*Task goal*
Below are the records; collect from them each line containing the string "brackets".

*Data for this task*
--- START ---
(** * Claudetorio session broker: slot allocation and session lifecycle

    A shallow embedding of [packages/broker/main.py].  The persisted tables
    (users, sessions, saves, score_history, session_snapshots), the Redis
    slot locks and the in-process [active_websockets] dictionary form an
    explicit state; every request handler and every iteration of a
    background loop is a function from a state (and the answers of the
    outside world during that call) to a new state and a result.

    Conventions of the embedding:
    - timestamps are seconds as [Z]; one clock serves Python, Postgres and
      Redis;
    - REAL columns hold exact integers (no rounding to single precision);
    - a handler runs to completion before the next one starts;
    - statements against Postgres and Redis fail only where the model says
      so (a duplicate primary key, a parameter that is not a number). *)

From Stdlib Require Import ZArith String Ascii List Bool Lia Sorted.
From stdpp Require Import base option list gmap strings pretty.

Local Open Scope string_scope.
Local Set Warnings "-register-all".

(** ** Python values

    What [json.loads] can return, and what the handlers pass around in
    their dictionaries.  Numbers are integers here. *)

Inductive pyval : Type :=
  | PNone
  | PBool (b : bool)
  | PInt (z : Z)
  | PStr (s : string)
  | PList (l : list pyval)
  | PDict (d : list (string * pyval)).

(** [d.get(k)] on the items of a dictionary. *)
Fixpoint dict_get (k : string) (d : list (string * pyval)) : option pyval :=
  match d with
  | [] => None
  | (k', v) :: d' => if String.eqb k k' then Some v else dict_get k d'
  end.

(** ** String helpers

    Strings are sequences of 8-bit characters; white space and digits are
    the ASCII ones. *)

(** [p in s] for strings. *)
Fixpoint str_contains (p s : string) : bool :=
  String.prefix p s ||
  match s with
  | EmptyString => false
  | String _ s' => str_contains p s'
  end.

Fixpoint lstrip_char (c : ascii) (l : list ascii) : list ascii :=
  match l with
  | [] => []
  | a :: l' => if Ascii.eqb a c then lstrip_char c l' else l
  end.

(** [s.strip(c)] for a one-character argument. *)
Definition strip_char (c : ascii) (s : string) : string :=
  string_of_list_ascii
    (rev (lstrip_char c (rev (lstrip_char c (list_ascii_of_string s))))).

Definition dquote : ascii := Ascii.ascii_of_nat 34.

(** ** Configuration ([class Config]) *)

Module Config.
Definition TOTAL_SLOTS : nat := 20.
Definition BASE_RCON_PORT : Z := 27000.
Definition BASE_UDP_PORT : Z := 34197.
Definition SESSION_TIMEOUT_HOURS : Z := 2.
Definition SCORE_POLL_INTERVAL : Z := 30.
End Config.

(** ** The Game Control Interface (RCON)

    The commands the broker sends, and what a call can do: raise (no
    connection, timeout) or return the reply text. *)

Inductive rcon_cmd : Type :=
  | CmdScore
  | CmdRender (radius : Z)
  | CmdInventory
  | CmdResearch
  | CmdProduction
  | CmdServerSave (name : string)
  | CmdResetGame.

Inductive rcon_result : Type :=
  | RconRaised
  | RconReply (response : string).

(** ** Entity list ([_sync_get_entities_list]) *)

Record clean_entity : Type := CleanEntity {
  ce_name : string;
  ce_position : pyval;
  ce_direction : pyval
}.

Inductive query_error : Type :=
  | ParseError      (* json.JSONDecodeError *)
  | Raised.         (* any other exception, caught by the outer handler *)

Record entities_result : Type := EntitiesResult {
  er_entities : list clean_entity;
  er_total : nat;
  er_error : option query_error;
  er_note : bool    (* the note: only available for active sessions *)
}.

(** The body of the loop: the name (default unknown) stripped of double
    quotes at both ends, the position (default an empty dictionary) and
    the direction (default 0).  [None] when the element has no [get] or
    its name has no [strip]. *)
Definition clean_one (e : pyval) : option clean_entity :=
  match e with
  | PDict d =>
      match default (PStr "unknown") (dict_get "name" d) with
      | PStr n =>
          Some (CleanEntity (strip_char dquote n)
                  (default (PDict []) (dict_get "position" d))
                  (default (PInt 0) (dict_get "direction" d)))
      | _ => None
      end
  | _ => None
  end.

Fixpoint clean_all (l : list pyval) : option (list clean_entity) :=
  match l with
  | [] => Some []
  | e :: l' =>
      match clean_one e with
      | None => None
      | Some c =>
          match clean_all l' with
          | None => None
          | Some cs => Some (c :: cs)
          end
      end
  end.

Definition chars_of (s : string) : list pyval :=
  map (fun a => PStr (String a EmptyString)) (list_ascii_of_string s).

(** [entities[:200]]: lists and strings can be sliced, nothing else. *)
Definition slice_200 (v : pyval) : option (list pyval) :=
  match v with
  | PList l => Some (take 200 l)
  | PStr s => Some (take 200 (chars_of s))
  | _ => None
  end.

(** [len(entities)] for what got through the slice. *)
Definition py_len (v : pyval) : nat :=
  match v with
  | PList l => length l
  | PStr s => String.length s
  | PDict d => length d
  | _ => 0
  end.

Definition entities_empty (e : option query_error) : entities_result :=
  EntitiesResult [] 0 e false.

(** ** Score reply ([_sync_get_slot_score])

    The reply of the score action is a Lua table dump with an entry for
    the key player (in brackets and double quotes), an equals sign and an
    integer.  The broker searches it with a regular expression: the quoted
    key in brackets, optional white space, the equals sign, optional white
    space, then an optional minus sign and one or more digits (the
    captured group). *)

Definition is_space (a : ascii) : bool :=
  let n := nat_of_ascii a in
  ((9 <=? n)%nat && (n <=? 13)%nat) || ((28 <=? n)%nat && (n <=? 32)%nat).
--- END ---
*Task output*
    the key player (in brackets and double quotes), an equals sign and an
    key in brackets, optional white space, the equals sign, optional white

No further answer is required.